= Beginning of Section =

(** The event history of every job is gap-free and published in order.  In every
    state the agent reaches, a job's events are numbered 1, 2, 3, ... in the order they
    were appended, every event belongs to a stored job, and the outbox holds exactly the
    event log, in the same order and under increasing sequence numbers. *)
Theorem event_log_is_gap_free `{StoreExternal} `{EngineExternal} {X : Type} `{Executor X}
    (e : Engine X) :
  agent_reachable e →
  (∀ k, job_sequences k e.(env).(db).(job_events) =
        seqZ 1 (Z.of_nat (length (job_sequences k e.(env).(db).(job_events))))) ∧
  Forall (λ ev, is_Some (e.(env).(db).(jobs) !! ev_job_id ev)) e.(env).(db).(job_events) ∧
  ob_event <$> e.(env).(db).(event_outbox) = e.(env).(db).(job_events) ∧
  ob_sequence <$> e.(env).(db).(event_outbox) =
    seqZ 1 (Z.of_nat (length e.(env).(db).(event_outbox))).
Proof. intros Hwf%agent_reachable_wf. destruct Hwf. by split_and!. Qed.

(** * The queue *)

Section queue.
Implicit Types (s : AgentStore) (r : JobRow).

Lemma min_sequence_le l r m :
  min_sequence l = Some m → r ∈ l → m ≤ r.(row_job).(printer_sequence).
Proof.
  revert m. induction l as [|r' l IH]; intros m; simpl; [by intros [=]|].
  intros [= <-] [->|Hr]%elem_of_cons; destruct (min_sequence l) as [m'|] eqn:Hm; simpl; try lia.
  - specialize (IH _ eq_refl Hr). lia.
  - by destruct l; [apply not_elem_of_nil in Hr|].
Qed.

Lemma is_head_inv now s r :
  is_head now s r = true →
  runnable r = true ∧
  (∀ t, r.(next_attempt_unix_ms) = Some t → t ≤ now) ∧
  (∀ t, r.(row_job).(expires_unix_ms) = Some t → now < t) ∧
  ∀ r1, r1 ∈ job_rows s → r1.(row_job).(printer_id) = r.(row_job).(printer_id) →
    (row_state r1 ∉ active_states) ∧
    (runnable r1 = true → r.(row_job).(printer_sequence) ≤ r1.(row_job).(printer_sequence)).
Proof.
  unfold is_head. rewrite !andb_true_iff, negb_true_iff, bool_decide_eq_true.
  intros [[[[Hrun Hnext] Hexp] Hactive] Hmin]. split_and!; [done|..].
  - intros t Ht. rewrite Ht in Hnext. simpl in Hnext. lia.
  - intros t Ht. rewrite Ht in Hexp. simpl in Hexp. lia.
  - intros r1 Hr1 Hp. split.
    + intros Hst. apply not_true_iff_false in Hactive. apply Hactive, existsb_exists. exists r1.
      split; [|by apply bool_decide_eq_true]. apply list_elem_of_In, list_elem_of_filter. done.
    + intros Hrun1. eapply min_sequence_le; [exact Hmin|]. by rewrite !list_elem_of_filter.
Qed.

(** The engine serves each printer serially and in order.  [runnable_heads] returns
    at most one job per printer; each is stored as returned, is due and unexpired, no job
    of its printer is between preparation and the end of printing, and no runnable job of
    its printer has an earlier position. *)
Theorem heads_are_serial now s :
  store_wf s →
  NoDup (printer_id <$> runnable_heads now s) ∧
  ∀ j, j ∈ runnable_heads now s →
    ∃ r, s.(jobs) !! j.(job_id) = Some r ∧ r.(row_job) = j ∧ runnable r = true ∧
      (∀ t, r.(next_attempt_unix_ms) = Some t → t ≤ now) ∧
      (∀ t, j.(expires_unix_ms) = Some t → now < t) ∧
      ∀ k r1, s.(jobs) !! k = Some r1 → r1.(row_job).(printer_id) = j.(printer_id) →
        (row_state r1 ∉ active_states) ∧
        (runnable r1 = true → j.(printer_sequence) ≤ r1.(row_job).(printer_sequence)).
Proof.
  intros Hwf. split.
  - pose proof (runnable_heads_ids now s Hwf) as Hnd. revert Hnd.
    assert (∀ j, j ∈ runnable_heads now s → ∃ r, s.(jobs) !! j.(job_id) = Some r ∧
              r.(row_job) = j ∧ is_head now s r = true) as Hall
      by (intros j; by apply elem_of_runnable_heads).
    induction (runnable_heads now s) as [|j l IH]; intros Hnd; simpl in *; [constructor|].
    apply NoDup_cons in Hnd as [Hj Hnd].
    apply NoDup_cons. split; [|apply IH; [|done]; intros j' Hj'; apply Hall; set_solver].
    intros (j' & Hp & Hj')%list_elem_of_fmap. apply Hj.
    destruct (Hall j) as (r & Hr & <- & Hhead); [set_solver|].
    destruct (Hall j') as (r' & Hr' & <- & Hhead'); [set_solver|].
    assert (r.(row_job).(job_id) = r'.(row_job).(job_id)) as ->; [|by apply list_elem_of_fmap_2].
    pose proof (is_head_inv _ _ _ Hhead) as (Hrun & _ & _ & Hmin).
    pose proof (is_head_inv _ _ _ Hhead') as (Hrun' & _ & _ & Hmin').
    apply (wf_unique _ Hwf _ _ _ _ Hr Hr' Hp).
    destruct (Hmin r') as [_ Hle]; [by apply elem_of_job_rows|done|].
    destruct (Hmin' r) as [_ Hle']; [by apply elem_of_job_rows|done|].
    specialize (Hle Hrun'). specialize (Hle' Hrun). lia.
  - intros j (r & Hr & <- & Hhead)%elem_of_runnable_heads; [|done].
    pose proof (is_head_inv _ _ _ Hhead) as (Hrun & Hnext & Hexp & Hmin).
    exists r. split_and!; try done. intros k r1 Hr1. apply Hmin.
    apply elem_of_job_rows; [done|]. by rewrite (wf_key _ Hwf _ _ Hr1).
Qed.
End queue.

(** * Acceptance *)

Section acceptance.
Context `{StoreExternal}.
Implicit Types (s : AgentStore).

Lemma eqb_refl_true b : eqb b b = true.
Proof. by destruct b. Qed.

Lemma new_row_matches job facts seq st conf :
  accepted_job_matches (new_row job facts seq st conf).(row_job) job = true ∧
  job_persistence_facts_match (new_row job facts seq st conf).(row_job) facts = true.
Proof.
  unfold accepted_job_matches, job_persistence_facts_match,
    job_persistence_facts_match_without_route_owner. simpl.
  by rewrite !bool_decide_true, eqb_refl_true by done.
Qed.

(** Accepting a job twice is the same as accepting it once.  When an acceptance
    succeeds, the returned job is what the queue now stores, and repeating it with the
    same job and facts (after a lost reply, say) returns that job again and changes
    nothing. *)
Theorem acceptance_is_idempotent id id1 job facts s s1 j :
  accept_job_with_facts id job facts s = Ok (s1, j) →
  query_job job.(aj_job_id) s1 = Some j ∧
  accept_job_with_facts id1 job facts s1 = Ok (s1, j).
Proof.
  unfold accept_job_with_facts. intros (u1 & Hv1 & (u2 & Hv2 & Hop)%bind_Ok)%bind_Ok.
  rewrite Hv1, Hv2. simpl.
  destruct (query_job _ s) as [ex|] eqn:Hq.
  - destruct (_ && _) eqn:Hmatch; [|done]. injection Hop as <- <-. rewrite Hq. by rewrite Hmatch.
  - apply bind_Ok in Hop as (u3 & _ & (s2 & Hin & (s3 & Htx & (j3 & Hj3 & [= <- <-])%bind_Ok)%bind_Ok)%bind_Ok).
    apply ok_or_Ok in Hj3. split; [done|]. rewrite Hj3.
    apply query_job_Some in Hj3 as (r & Hr & <-).
    rewrite (append_event_tx_jobs _ _ _ _ _ _ _ _ _ _ Htx) in Hr.
    apply insert_job_Ok in Hin as (c & ->). simpl in Hr. rewrite lookup_insert_eq in Hr.
    injection Hr as <-. destruct (new_row_matches job facts
      (default 1 (printer_sequences s !! aj_printer_id job)) "queued_local" false) as [-> ->]. done.
Qed.

(** The constraints of [jobs] that the caller controls. *)
Definition storable_job (job : AcceptedJob) (facts : JobPersistenceFacts) : bool :=
  bool_decide (job.(aj_content_kind) ∈ ["pdf"%string; "raw"%string]) &&
  sqlite_json_valid job.(aj_options_json) &&
  from_option sqlite_json_valid true facts.(fx_loaded_media_snapshot_json) &&
  from_option sqlite_json_valid true facts.(fx_profile_snapshot_json) &&
  storable facts.(fx_profile_revision).

(** The next number of the job's printer. *)
Definition next_position (job : AcceptedJob) s : Z :=
  default 1 (s.(printer_sequences) !! job.(aj_printer_id)).

Lemma next_position_last job s k r :
  store_wf s → s.(jobs) !! k = Some r → r.(row_job).(printer_id) = job.(aj_printer_id) →
  r.(row_job).(printer_sequence) < next_position job s.
Proof.
  intros Hwf Hr Hp. destruct (wf_printer_sequence _ Hwf _ _ Hr) as (next & Hnext & Hlt).
  unfold next_position. rewrite <- Hp, Hnext. simpl. lia.
Qed.

Lemma insert_job_succeeds job facts st conf s :
  store_wf s → s.(jobs) !! job.(aj_job_id) = None → storable_job job facts = true →
  (∀ c, s.(content_files) !! job.(aj_content_sha256) = Some c → c.(cf_reclaiming) = false) →
  is_ok (insert_job job facts st conf s) = true.
Proof.
  intros Hwf Hnone Hjob Hcontent. unfold insert_job. destruct (decide _) as [Hrec|_].
  { rewrite (wf_receipts _ Hwf) in Hrec. apply elem_of_dom in Hrec as [? ?]. congruence. }
  assert (is_ok (reference_content job s) = true) as Hc.
  { unfold reference_content. destruct (s.(content_files) !! _) as [c|] eqn:Hc; [by rewrite (Hcontent c)|done]. }
  destruct (reference_content job s) as [c|]; [|done]. simpl.
  change (default 1 _) with (next_position job s).
  set (row := new_row _ _ _ _ _). set (s' := set_intake _ _ _ _).
  assert (row_constraints row s' = true) as ->; [|done].
  unfold storable_job in Hjob. rewrite !andb_true_iff in Hjob.
  destruct Hjob as [[[[Hkind Hopt] Hmedia] Hsnap] Hrev].
  unfold row_constraints. simpl.
  rewrite Hkind, Hopt, Hmedia, Hsnap, Hrev, bool_decide_true by done. simpl.
  apply forallb_forall. intros [k r] Hr%list_elem_of_In%elem_of_map_to_list. simpl.
  destruct (bool_decide (_ = aj_printer_id job)) eqn:Hp; [|done]. apply bool_decide_eq_true in Hp.
  pose proof (next_position_last _ _ _ _ Hwf Hr Hp). apply negb_true_iff. simpl. lia.
Qed.

Lemma append_event_tx_succeeds id k st re me de t s :
  store_wf s → is_Some (s.(jobs) !! k) → id ∉ (ev_event_id <$> s.(job_events)) →
  sqlite_json_valid de = true →
  is_ok (append_event_tx id k (next_sequence k s) st re me de t s) = true.
Proof.
  intros Hwf [r Hr] Hid Hde. unfold append_event_tx.
  destruct (decide _) as [Hbad|_]; [congruence|]. destruct (decide _) as [Hbad|_]; [|by rewrite Hde].
  exfalso. apply Exists_exists in Hbad as (ev & Hev & [Heq|[Heq Hseq]]).
  - apply Hid. rewrite <- Heq. by apply list_elem_of_fmap_2.
  - rewrite (next_sequence_wf _ _ Hwf) in Hseq.
    assert (ev_job_sequence ev ∈ job_sequences k s.(job_events)) as Hin.
    { apply list_elem_of_fmap_2, list_elem_of_filter. done. }
    rewrite (wf_contiguous _ Hwf), elem_of_seqZ in Hin. lia.
Qed.

(** A well-formed new job is always accepted.  In a store that satisfies the
    invariant, a job with a fresh identifier, valid facts and a fresh event identifier
    enters the queue, unless its content is being reclaimed: the printer's next sequence
    number never collides, and the job is last in its printer's queue. *)
Theorem fresh_job_is_accepted id job facts s :
  store_wf s → query_job job.(aj_job_id) s = None →
  validate_job_persistence_facts facts = Ok () → validate_job_native_binding job facts = Ok () →
  validate_profile_fact_tx facts s = Ok () → storable_job job facts = true →
  sqlite_json_valid "{}" = true →
  id ∉ (ev_event_id <$> s.(job_events)) →
  (∀ c, s.(content_files) !! job.(aj_content_sha256) = Some c → c.(cf_reclaiming) = false) →
  ∃ s1 j, accept_job_with_facts id job facts s = Ok (s1, j) ∧
    j.(state) = "queued_local"%string ∧
    ∀ k r, s.(jobs) !! k = Some r → r.(row_job).(printer_id) = j.(printer_id) →
           r.(row_job).(printer_sequence) < j.(printer_sequence).
Proof.
  intros Hwf Hq Hv1 Hv2 Hv3 Hjob Hjson Hid Hcontent. apply query_job_None in Hq as Hnone.
  unfold accept_job_with_facts. rewrite Hv1, Hv2. simpl. rewrite Hq, Hv3. simpl.
  pose proof (insert_job_succeeds _ _ "queued_local" false _ Hwf Hnone Hjob Hcontent) as Hok.
  destruct (insert_job _ _ _ _ s) as [s2|] eqn:Hin; [|done]. simpl.
  pose proof (insert_job_wf _ _ _ _ _ _ Hwf Hnone Hin) as Hwf2.
  pose proof (insert_job_events _ _ _ _ _ _ Hin) as Hevents.
  apply insert_job_Ok in Hin as (c & Hs2).
  assert (is_Some (s2.(jobs) !! job.(aj_job_id))) as Hsome by (by rewrite Hs2; simpl; rewrite lookup_insert_eq).
  assert (next_sequence job.(aj_job_id) s2 = 1) as Hnext.
  { unfold next_sequence. rewrite Hevents. by apply fresh_next_sequence. }
  rewrite <- Hevents in Hid.
  pose proof (append_event_tx_succeeds id job.(aj_job_id) "queued_local" None
    (Some "Job is durable in the local queue"%string) "{}" job.(aj_accepted_unix_ms) s2
    Hwf2 Hsome Hid Hjson) as Htx. rewrite Hnext in Htx.
  destruct (append_event_tx _ _ _ _ _ _ _ _ s2) as [s3|] eqn:Hap; [|done]. simpl.
  unfold query_job. rewrite (append_event_tx_jobs _ _ _ _ _ _ _ _ _ _ Hap), Hs2. simpl.
  rewrite lookup_insert_eq. simpl. eexists _, _. split_and!; [done|done|].
  intros k r Hr Hp. by apply (next_position_last job s k r).
Qed.
End acceptance.

(** * Retries and uncertainty *)

Section retries.
Context `{StoreExternal}.
Implicit Types (s : AgentStore).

= End of Section =

GOAL OF THE EXERCISE: The answer is the lines above between the line holding "(** The next number of the job's printer. *)" and the line holding "store_wf s → s.(jobs) !! k", inclusive, each written out exactly, and no others.

SOLUTION FOR THIS PROBLEM:
(** The next number of the job's printer. *)
Definition next_position (job : AcceptedJob) s : Z :=
  default 1 (s.(printer_sequences) !! job.(aj_printer_id)).

Lemma next_position_last job s k r :
  store_wf s → s.(jobs) !! k = Some r → r.(row_job).(printer_id) = job.(aj_printer_id) →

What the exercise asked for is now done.